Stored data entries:
Lemma download_kept : kept tmp temp_file (downloadSourceToTemp e p).
Proof.
  destruct Htemp as [_ Hcr]. destruct Htmp as (_ & _ & Hroot). unfold downloadSourceToTemp.
  eapply kept_bind; [apply kept_lift|]. intros source _. eapply kept_bind; [apply kept_lift|]. intros sum _.
  destruct (unset source); [apply kept_throw|]. destruct (unset sum); [apply kept_throw|].
  eapply kept_bind; [apply kept_lift|]. intros _ _. eapply kept_bind; [apply kept_wrap, mkTempDir_kept|].
  intros td [Htd Hin]. destruct (unset td); [apply kept_throw|]. pose proof Htd as (_ & _ & Htd0).
  apply (kept_bind _ temp_file).
  - apply kept_on_error; [done..|]. eapply kept_bind; [apply kept_lift|]. intros tf Htf. apply map_err_inv in Htf.
    destruct (Hcr td tf Htf) as (Hi & Hd & _). assert (inside tmp tf = true) by by apply (inside_trans tmp td tf).
    eapply kept_bind; [by apply kept_write|]. intros _ _. apply kept_ret. unfold temp_file. by rewrite Hd.
  - intros tf (Hd & Hdi & Htf). eapply (kept_bind _ any); [apply kept_on_error; [done..|by apply fetch_kept]|]. intros _ _.
    eapply kept_bind; [apply kept_gets|]. intros t _. destruct (negb _); [apply kept_throw|by apply kept_ret].
Qed.

Lemma kept_mono {A} d d' (P : A → Prop) (m : ST tree string A) : d ≠ "/" → d' ≠ "/" → inside d d' = true →
  kept d' P m → kept d P m.
Proof. intros Hd Hd' Hi Hm t. destruct (Hm t) as [Hk HP]. split; [by apply (keeps_mono d d')|exact HP]. Qed.

Lemma extract_kept tf : temp_file tf → kept tmp any (extractAndVerifyToTemp e p tf).
Proof.
  intros (Hd & Hdi & Htf). destruct Htemp as [Hmk _]. destruct Htmp as (_ & _ & Hroot). unfold extractAndVerifyToTemp.
  eapply kept_bind; [apply kept_gets|]. intros t _. destruct (unset tf); [apply kept_throw|].
  destruct (negb _); [apply kept_throw|]. eapply kept_bind; [apply kept_lift|]. intros td Htd.
  destruct (Hmk _ _ Htd) as [Hc Hi]. pose proof Hc as (_ & _ & Hc0). pose proof Hd as (_ & _ & Hd0).
  assert (inside tmp td = true) by by apply (inside_trans tmp (path_dir tf) td).
  eapply kept_bind; [apply kept_mkdir|]. intros _ _. eapply kept_bind; [apply kept_lift|]. intros content _.
  eapply (kept_bind _ any); [apply kept_wrap, (kept_mono tmp td); [done..|by apply untar_kept]|]. intros _ _.
  eapply kept_bind; [apply kept_gets|]. intros t' _.
  eapply (kept_bind _ any); [destruct (unset _); [by apply kept_ret|eapply kept_weaken; [|apply kept_lift]; done]|].
  intros _ _. by apply kept_ret.
Qed.

(** An error of the download, of the extraction or of the verification, as [watch] names
    it. *)
Definition before_deployment (err : string) : bool :=
  has_prefix err "download failed: " || has_prefix err "archive extraction failed: ".

Lemma wrap_err_inv {A} s (m : ST tree string A) t t' err : wrap_err s m t = (t', Err err) → ∃ err', err = s +:+ err'.
Proof. unfold wrap_err. destruct (m t) as [t1 [?|?|?]]; cbn; [done| |done]. intros [= _ <-]. by eexists. Qed.

Lemma deploy_error td t t' err : deploy e p td t = (t', Err err) → before_deployment err = false.
Proof.
  unfold deploy, gets. unfold mbind at 1, ST_bind at 1. cbn [id]. unfold mbind at 1, ST_bind at 1.
  assert (∀ u, (t0 ← (λ w : tree, (w, Ok (id w)));
     (if FileIsDir t0 (p_TargetDirectory p) then mret ()
      else wrap_err "could not create target directory: " (on_tree (MkdirAll (p_TargetDirectory p))));;
     wrap_err "rename failed: " (lift (ae_Rename e);; on_tree (rename_tree (path_join [td; p_Creates p]) (creates_path p)))) u =
     (t', Err err) → before_deployment err = false) as Hrest.
  { intros u. unfold mbind at 1, ST_bind at 1. cbn [id]. unfold mbind at 1, ST_bind at 1.
    destruct (FileIsDir u _).
    - intros H. apply wrap_err_inv in H as [err' ->]. done.
    - destruct (wrap_err "could not create target directory: " _ u) as [u1 [[]|err1|?]] eqn:E; [| |done].
      + intros H. apply wrap_err_inv in H as [err' ->]. done.
      + apply wrap_err_inv in E as [err' ->]. by intros [= _ <-]. }
  destruct (FileExist t _); [|apply Hrest]. unfold mbind at 1, ST_bind at 1, lift at 1.
  destruct (ae_RemoveAll e) as [[]|err1|?]; cbn [map_err]; [apply Hrest|by intros [= _ <-]|done].
Qed.

(** A download that fails, does not have its checksum, does not extract or does not
    verify leaves the deployed archive as it is: nothing outside the directory for
    temporary files changes. *)
Theorem failed_download_keeps_archive (v : machine_view) (w : ArchiveWatcher) (t t' : tree) (err : string) :
  aw_properties w = p → watch e v w t = (t', Err err) → before_deployment err = true → keeps_outside tmp t t'.
Proof.
  intros Hp Hw Hb. unfold watch in Hw. rewrite Hp in Hw. destruct (negb _); [done|].
  unfold gets in Hw. unfold mbind, ST_bind in Hw. cbn [id] in Hw.
  assert (install e p t = (t', Err err)) as Hi by by destruct (verifyCreates e p t). clear Hw.
  destruct Htmp as (_ & _ & Hroot). unfold install in Hi. unfold mbind at 1, ST_bind at 1 in Hi.
  assert (∃ o, (if unset (p_Governor p) then mret () else lift (ae_EnterGovernor e)) t = (t, o)) as [o Ho].
  { destruct (unset _); [by eexists|]. unfold lift. by eexists. }
  rewrite Ho in Hi. destruct o; [|by injection Hi as <- _|done].
  unfold mbind at 1, ST_bind at 1 in Hi. destruct (kept_wrap _ _ "download failed: " _ download_kept t) as [Hk HP].
  destruct (wrap_err "download failed: " (downloadSourceToTemp e p) t) as [t1 [tf|?|?]];
    [|by injection Hi as <- _|done].
  destruct (HP tf eq_refl) as (Hd & Hdi & Htf). pose proof Hd as (_ & _ & Hd0).
  unfold deferred in Hi. unfold mbind at 1, ST_bind at 1 in Hi.
  destruct (kept_wrap _ _ "archive extraction failed: " _ (extract_kept tf (conj Hd (conj Hdi Htf))) t1) as [Hk1 _].
  destruct (wrap_err "archive extraction failed: " (extractAndVerifyToTemp e p tf) t1) as [t2 [td|?|?]]; [|injection Hi as <- _|done].
  - unfold mbind, ST_bind in Hi. destruct (deploy e p td t2) as [t3 [[]|err3|?]] eqn:Hdep; [done| |done].
    injection Hi as <- <-. apply deploy_error in Hdep. congruence.
  - etrans; [exact Hk|]. etrans; [exact Hk1|]. by apply RemoveAll_keeps.
Qed.

(** The deployed directory is not in the one for temporary files. *)
Hypothesis Hcreates : creates ≠ "/" ∧ ∀ rel, rel_path rel → inside tmp (creates +:+ rel) = false.
Hypothesis Hname : str_contains (p_Creates p) ".." = false.

Lemma deploy_files td t t' rel c : clean_dir td → inside tmp td = true → deploy e p td t = (t', Ok tt) → rel_path rel →
  t' !! (creates +:+ rel) = Some (File c) ↔ t !! (path_join [td; p_Creates p] +:+ rel) = Some (File c).
Proof.
  intros Htd Hin Hd Hrel. destruct Hcreates as [Hc0 Hout]. destruct Htmp as (_ & _ & Hroot).
  set (src := path_join [td; p_Creates p]). pose proof Htd as (_ & _ & Htd0).
  assert (inside tmp src = true) as Hsrc by (apply (inside_trans tmp td src); [done..|]; by apply path_join_inside).
  assert (src ≠ "/") as Hs0.
  { intros E. rewrite E in Hsrc. apply inside_rel in Hsrc as (r & Hr & _); [|done]. destruct Htmp as (Hp & _ & _).
    apply has_prefix_spec in Hp as [r' Hr']. rewrite Hr', append_cons in Hr. injection Hr as Hr.
    destruct r'; [by rewrite append_nil_r in Hr'|done]. }
  assert (inside creates (src +:+ rel) = false) as Hns.
  { destruct (inside creates (src +:+ rel)) eqn:E; [|done]. apply inside_rel in E as (rel' & E & Hrel'); [|done].
    rewrite <- (Hout rel' Hrel'), <- E. symmetry. apply (inside_trans tmp src); [done..|]. apply inside_rel; [done|]. by exists rel. }
  unfold deploy, gets in Hd. apply bind_inv in Hd as (t0 & x & Hx & Hd). injection Hx as <- <-.
  apply bind_inv in Hd as (t1 & [] & Hrm & Hd). apply bind_inv in Hd as (t2 & x & Hx & Hd). injection Hx as <- <-.
  apply bind_inv in Hd as (t3 & [] & Hmk & Hd). apply wrap_inv in Hd. apply bind_inv in Hd as (t4 & [] & Hl & Hd).
  apply lift_inv in Hl as [_ ->].
  assert (rename_tree src creates t3 = Ok t') as Hren.
  { unfold on_tree in Hd. fold src creates in Hd. by destruct (rename_tree src creates t3); simplify_eq. }
  rewrite (rename_files _ _ _ _ _ _ Hs0 Hc0 Hren Hrel).
  assert (t3 !! (src +:+ rel) = Some (File c) ↔ t1 !! (src +:+ rel) = Some (File c)) as ->.
  { cbn [id] in Hmk. destruct (FileIsDir t1 _); [by injection Hmk as <-|]. apply wrap_inv in Hmk. unfold on_tree in Hmk.
    destruct (MkdirAll _ t1) as [t5|?|?] eqn:Em; [|done..]. injection Hmk as ->. by apply (MkdirAll_files _ _ _ _ _ Em). }
  cbn [id] in Hrm. fold creates in Hrm. destruct (FileExist t creates); [|by injection Hrm as <-].
  apply bind_inv in Hrm as (t5 & [] & Hl & Hrm). apply lift_inv in Hl as [_ ->]. injection Hrm as <-.
  rewrite RemoveAll_lookup. unfold inside in Hns. fold creates. by rewrite Hns.
Qed.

What the task requires>
Starting at the line above that holds "Proof. intros Hd" and ending at the line that holds "eapply kept_bind; [apply kept_gets|]. intros t'", transcribe each line exactly and include no other lines.

Written solution>
Proof. intros Hd Hd' Hi Hm t. destruct (Hm t) as [Hk HP]. split; [by apply (keeps_mono d d')|exact HP]. Qed.

Lemma extract_kept tf : temp_file tf → kept tmp any (extractAndVerifyToTemp e p tf).
Proof.
  intros (Hd & Hdi & Htf). destruct Htemp as [Hmk _]. destruct Htmp as (_ & _ & Hroot). unfold extractAndVerifyToTemp.
  eapply kept_bind; [apply kept_gets|]. intros t _. destruct (unset tf); [apply kept_throw|].
  destruct (negb _); [apply kept_throw|]. eapply kept_bind; [apply kept_lift|]. intros td Htd.
  destruct (Hmk _ _ Htd) as [Hc Hi]. pose proof Hc as (_ & _ & Hc0). pose proof Hd as (_ & _ & Hd0).
  assert (inside tmp td = true) by by apply (inside_trans tmp (path_dir tf) td).
  eapply kept_bind; [apply kept_mkdir|]. intros _ _. eapply kept_bind; [apply kept_lift|]. intros content _.
  eapply (kept_bind _ any); [apply kept_wrap, (kept_mono tmp td); [done..|by apply untar_kept]|]. intros _ _.
  eapply kept_bind; [apply kept_gets|]. intros t' _.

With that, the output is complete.